### TASK TO COMPLETE
Quote exactly the lines from the start of the entries to the one with "(** What the", both ends included.

[[ INFORMATION PROVIDED open ]]

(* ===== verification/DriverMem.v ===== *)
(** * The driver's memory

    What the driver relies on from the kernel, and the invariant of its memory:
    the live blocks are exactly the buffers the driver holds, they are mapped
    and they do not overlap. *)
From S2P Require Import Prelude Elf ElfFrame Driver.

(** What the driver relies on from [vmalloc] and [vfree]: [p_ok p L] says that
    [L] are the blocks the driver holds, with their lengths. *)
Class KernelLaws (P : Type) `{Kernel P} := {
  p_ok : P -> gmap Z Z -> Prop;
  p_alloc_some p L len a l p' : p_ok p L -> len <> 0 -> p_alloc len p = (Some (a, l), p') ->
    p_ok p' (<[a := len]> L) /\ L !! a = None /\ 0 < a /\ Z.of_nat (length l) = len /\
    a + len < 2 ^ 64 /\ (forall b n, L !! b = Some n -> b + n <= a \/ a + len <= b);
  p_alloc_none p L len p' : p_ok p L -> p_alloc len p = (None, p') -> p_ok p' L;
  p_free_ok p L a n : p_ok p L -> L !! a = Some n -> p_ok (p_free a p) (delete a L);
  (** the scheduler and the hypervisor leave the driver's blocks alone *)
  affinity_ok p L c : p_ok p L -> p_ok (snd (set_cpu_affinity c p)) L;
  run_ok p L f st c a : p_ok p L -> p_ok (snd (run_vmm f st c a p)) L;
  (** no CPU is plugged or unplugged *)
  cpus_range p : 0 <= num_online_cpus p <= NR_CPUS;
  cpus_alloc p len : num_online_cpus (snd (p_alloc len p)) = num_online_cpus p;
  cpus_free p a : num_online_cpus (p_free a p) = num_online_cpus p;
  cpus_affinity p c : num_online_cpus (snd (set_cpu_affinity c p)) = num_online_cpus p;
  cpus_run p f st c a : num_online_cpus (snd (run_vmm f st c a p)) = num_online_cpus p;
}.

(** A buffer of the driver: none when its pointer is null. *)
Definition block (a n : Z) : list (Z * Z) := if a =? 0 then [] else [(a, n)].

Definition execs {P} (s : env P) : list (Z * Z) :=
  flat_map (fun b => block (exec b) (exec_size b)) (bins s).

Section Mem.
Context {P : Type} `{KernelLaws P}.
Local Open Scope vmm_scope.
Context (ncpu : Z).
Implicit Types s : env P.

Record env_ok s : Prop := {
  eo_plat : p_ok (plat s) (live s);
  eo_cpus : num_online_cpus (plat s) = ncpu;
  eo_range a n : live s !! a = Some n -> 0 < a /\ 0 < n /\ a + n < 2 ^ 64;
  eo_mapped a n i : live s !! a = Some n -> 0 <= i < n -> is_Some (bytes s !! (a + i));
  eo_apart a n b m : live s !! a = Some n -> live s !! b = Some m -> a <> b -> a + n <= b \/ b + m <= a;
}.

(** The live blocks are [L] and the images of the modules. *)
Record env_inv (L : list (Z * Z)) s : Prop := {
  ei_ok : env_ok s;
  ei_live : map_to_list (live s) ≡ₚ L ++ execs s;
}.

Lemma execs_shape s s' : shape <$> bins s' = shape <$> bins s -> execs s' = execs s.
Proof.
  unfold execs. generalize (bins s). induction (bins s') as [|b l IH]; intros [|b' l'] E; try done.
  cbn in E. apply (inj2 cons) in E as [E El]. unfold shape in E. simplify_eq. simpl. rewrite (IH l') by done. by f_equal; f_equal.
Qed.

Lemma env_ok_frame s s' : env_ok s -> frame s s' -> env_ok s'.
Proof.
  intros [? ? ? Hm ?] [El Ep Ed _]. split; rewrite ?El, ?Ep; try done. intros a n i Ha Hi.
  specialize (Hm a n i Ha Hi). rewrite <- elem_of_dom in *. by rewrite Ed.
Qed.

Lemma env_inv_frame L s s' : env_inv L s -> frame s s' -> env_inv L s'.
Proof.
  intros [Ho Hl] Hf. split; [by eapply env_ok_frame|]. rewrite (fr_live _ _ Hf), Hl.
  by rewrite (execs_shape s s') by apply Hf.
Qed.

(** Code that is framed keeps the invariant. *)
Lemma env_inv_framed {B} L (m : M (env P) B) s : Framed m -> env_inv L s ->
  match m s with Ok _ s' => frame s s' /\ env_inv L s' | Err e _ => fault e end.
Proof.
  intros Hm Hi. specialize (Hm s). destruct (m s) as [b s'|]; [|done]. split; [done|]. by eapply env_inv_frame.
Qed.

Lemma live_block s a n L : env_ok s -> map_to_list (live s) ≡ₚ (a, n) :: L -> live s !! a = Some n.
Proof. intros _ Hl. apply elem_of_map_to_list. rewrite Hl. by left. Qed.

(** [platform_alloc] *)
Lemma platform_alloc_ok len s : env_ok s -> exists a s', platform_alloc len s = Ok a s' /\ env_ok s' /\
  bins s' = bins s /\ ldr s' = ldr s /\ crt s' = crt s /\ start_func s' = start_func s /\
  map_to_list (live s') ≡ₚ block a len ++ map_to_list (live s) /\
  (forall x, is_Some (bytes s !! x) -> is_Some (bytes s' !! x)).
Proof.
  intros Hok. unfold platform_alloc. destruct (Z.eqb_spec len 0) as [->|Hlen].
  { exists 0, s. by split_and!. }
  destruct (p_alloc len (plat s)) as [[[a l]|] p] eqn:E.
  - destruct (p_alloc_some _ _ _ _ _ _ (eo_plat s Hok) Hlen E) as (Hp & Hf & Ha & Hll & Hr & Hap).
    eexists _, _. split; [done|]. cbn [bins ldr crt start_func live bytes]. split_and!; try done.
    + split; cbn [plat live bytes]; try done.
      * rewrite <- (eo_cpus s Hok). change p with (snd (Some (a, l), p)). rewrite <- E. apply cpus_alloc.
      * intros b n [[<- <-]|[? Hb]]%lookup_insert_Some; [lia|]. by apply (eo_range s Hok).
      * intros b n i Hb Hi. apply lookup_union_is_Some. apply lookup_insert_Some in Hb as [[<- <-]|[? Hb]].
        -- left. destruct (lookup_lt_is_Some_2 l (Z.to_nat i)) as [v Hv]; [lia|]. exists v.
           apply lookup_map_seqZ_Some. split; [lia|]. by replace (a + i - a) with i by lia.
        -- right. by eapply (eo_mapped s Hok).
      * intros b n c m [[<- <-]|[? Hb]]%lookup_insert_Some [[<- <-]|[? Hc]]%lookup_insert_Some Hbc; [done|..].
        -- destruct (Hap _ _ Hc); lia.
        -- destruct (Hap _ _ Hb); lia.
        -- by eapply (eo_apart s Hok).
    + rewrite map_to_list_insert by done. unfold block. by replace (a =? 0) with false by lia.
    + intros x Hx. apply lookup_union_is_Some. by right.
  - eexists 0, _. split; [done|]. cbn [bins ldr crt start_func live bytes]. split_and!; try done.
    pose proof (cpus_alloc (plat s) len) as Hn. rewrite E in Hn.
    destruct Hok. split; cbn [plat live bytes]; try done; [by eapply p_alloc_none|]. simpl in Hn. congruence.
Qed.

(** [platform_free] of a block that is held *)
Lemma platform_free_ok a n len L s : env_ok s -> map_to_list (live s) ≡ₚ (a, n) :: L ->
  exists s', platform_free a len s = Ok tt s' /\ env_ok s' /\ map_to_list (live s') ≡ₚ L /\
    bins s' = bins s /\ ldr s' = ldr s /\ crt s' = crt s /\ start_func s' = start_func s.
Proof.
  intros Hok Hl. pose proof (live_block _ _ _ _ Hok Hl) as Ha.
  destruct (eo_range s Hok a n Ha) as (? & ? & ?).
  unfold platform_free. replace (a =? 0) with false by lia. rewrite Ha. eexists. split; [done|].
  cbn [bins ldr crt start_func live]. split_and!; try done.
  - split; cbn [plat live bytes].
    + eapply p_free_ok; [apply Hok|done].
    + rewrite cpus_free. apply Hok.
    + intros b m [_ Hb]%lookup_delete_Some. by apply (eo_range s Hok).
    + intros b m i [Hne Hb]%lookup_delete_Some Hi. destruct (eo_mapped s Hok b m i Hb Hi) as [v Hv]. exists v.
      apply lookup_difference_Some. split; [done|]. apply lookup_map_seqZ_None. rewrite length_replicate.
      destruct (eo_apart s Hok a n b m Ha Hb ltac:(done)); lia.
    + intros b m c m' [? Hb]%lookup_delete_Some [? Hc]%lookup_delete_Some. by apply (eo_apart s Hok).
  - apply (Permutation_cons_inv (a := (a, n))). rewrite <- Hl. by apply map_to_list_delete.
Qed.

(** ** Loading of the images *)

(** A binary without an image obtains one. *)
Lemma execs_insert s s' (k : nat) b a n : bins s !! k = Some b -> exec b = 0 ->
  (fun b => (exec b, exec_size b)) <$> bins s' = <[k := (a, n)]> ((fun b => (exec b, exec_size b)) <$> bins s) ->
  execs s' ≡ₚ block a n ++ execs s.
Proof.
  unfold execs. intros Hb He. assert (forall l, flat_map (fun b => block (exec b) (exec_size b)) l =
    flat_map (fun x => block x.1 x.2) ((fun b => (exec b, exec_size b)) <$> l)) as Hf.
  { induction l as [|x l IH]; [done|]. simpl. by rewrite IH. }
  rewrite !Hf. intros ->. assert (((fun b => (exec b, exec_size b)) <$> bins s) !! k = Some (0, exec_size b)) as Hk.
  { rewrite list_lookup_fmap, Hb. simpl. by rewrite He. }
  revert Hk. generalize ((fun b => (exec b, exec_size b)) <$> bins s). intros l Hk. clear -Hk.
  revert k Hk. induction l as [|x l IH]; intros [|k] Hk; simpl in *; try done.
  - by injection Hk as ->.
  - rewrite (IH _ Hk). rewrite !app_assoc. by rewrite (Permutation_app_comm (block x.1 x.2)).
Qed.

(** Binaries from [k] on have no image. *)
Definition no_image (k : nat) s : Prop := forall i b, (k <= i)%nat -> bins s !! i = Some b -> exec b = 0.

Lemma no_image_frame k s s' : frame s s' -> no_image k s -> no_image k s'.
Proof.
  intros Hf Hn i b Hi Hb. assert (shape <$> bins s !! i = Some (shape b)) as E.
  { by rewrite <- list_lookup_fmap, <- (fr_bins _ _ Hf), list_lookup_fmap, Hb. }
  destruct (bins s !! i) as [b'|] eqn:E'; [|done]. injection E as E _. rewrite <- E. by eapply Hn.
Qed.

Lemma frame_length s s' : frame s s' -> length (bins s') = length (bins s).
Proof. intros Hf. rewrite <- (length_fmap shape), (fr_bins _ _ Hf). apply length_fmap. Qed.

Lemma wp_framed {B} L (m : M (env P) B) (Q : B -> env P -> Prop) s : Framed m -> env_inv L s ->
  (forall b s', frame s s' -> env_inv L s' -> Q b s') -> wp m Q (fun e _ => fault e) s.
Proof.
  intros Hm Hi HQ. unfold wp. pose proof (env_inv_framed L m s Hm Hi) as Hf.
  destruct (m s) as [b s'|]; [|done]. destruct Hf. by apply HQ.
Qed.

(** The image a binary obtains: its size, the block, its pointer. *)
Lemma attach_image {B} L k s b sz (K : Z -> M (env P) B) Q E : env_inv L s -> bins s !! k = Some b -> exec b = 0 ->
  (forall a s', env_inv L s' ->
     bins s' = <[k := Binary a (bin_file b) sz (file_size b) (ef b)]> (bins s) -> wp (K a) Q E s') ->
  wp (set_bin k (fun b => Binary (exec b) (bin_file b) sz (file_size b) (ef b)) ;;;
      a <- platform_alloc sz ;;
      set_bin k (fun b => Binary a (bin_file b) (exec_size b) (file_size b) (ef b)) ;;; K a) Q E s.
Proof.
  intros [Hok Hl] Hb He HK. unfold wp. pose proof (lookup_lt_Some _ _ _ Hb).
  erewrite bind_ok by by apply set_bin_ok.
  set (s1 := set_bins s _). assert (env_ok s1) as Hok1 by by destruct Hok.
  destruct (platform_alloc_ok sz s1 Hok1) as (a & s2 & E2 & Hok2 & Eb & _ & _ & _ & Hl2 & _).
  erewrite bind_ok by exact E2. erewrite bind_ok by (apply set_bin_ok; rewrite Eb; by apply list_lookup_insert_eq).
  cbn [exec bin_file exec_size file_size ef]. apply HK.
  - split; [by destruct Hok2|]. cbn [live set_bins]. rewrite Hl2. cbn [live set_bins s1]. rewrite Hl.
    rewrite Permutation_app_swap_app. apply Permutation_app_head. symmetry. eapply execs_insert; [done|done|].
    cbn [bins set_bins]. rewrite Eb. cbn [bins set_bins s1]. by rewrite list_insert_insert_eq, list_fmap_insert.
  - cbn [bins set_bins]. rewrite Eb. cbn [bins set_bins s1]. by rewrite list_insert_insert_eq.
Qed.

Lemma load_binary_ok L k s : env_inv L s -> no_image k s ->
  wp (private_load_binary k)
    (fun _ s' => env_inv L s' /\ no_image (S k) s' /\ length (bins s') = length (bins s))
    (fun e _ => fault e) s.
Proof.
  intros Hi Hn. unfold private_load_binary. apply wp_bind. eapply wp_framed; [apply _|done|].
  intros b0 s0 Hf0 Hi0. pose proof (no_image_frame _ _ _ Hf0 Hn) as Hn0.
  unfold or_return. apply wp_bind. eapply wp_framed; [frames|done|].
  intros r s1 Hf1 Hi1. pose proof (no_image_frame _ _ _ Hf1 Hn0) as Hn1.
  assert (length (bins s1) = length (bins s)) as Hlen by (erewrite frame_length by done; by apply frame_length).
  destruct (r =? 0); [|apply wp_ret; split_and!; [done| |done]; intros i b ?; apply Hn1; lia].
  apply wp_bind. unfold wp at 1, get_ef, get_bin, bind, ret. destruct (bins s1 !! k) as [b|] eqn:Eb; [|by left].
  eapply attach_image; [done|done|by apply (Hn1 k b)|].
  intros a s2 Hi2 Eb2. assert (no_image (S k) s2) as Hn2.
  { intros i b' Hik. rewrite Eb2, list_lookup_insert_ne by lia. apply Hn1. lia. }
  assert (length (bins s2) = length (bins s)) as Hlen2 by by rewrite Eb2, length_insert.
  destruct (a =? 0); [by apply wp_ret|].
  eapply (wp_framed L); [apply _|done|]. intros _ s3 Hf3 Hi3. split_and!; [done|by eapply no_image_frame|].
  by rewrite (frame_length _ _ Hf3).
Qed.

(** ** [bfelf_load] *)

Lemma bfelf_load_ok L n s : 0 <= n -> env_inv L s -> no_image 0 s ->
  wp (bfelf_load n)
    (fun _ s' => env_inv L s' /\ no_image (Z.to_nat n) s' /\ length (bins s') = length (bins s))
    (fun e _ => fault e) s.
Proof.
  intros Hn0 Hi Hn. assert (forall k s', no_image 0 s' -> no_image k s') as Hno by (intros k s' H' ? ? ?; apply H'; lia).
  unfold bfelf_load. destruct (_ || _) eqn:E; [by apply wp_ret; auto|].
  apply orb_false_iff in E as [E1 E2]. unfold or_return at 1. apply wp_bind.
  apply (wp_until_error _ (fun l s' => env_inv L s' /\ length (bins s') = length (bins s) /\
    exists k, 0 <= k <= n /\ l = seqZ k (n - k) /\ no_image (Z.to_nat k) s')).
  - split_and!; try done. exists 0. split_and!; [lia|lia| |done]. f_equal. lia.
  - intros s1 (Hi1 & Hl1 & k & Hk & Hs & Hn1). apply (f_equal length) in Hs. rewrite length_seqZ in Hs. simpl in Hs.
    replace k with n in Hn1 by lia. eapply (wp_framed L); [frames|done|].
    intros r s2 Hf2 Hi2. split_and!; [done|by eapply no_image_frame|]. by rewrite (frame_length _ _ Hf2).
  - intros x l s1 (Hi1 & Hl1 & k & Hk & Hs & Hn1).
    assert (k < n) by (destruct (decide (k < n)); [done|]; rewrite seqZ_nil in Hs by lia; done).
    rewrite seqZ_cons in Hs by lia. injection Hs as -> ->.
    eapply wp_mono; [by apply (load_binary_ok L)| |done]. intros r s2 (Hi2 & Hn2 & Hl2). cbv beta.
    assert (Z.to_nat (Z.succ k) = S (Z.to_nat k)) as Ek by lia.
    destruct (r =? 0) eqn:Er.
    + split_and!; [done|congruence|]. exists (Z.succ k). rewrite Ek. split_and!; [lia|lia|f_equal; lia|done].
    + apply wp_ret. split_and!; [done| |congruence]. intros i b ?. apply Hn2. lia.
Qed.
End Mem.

[[ INFORMATION PROVIDED closed ]]

### WRITTEN SOLUTION
(* ===== verification/DriverMem.v ===== *)
(** * The driver's memory

    What the driver relies on from the kernel, and the invariant of its memory:
    the live blocks are exactly the buffers the driver holds, they are mapped
    and they do not overlap. *)
From S2P Require Import Prelude Elf ElfFrame Driver.

(** What the driver relies on from [vmalloc] and [vfree]: [p_ok p L] says that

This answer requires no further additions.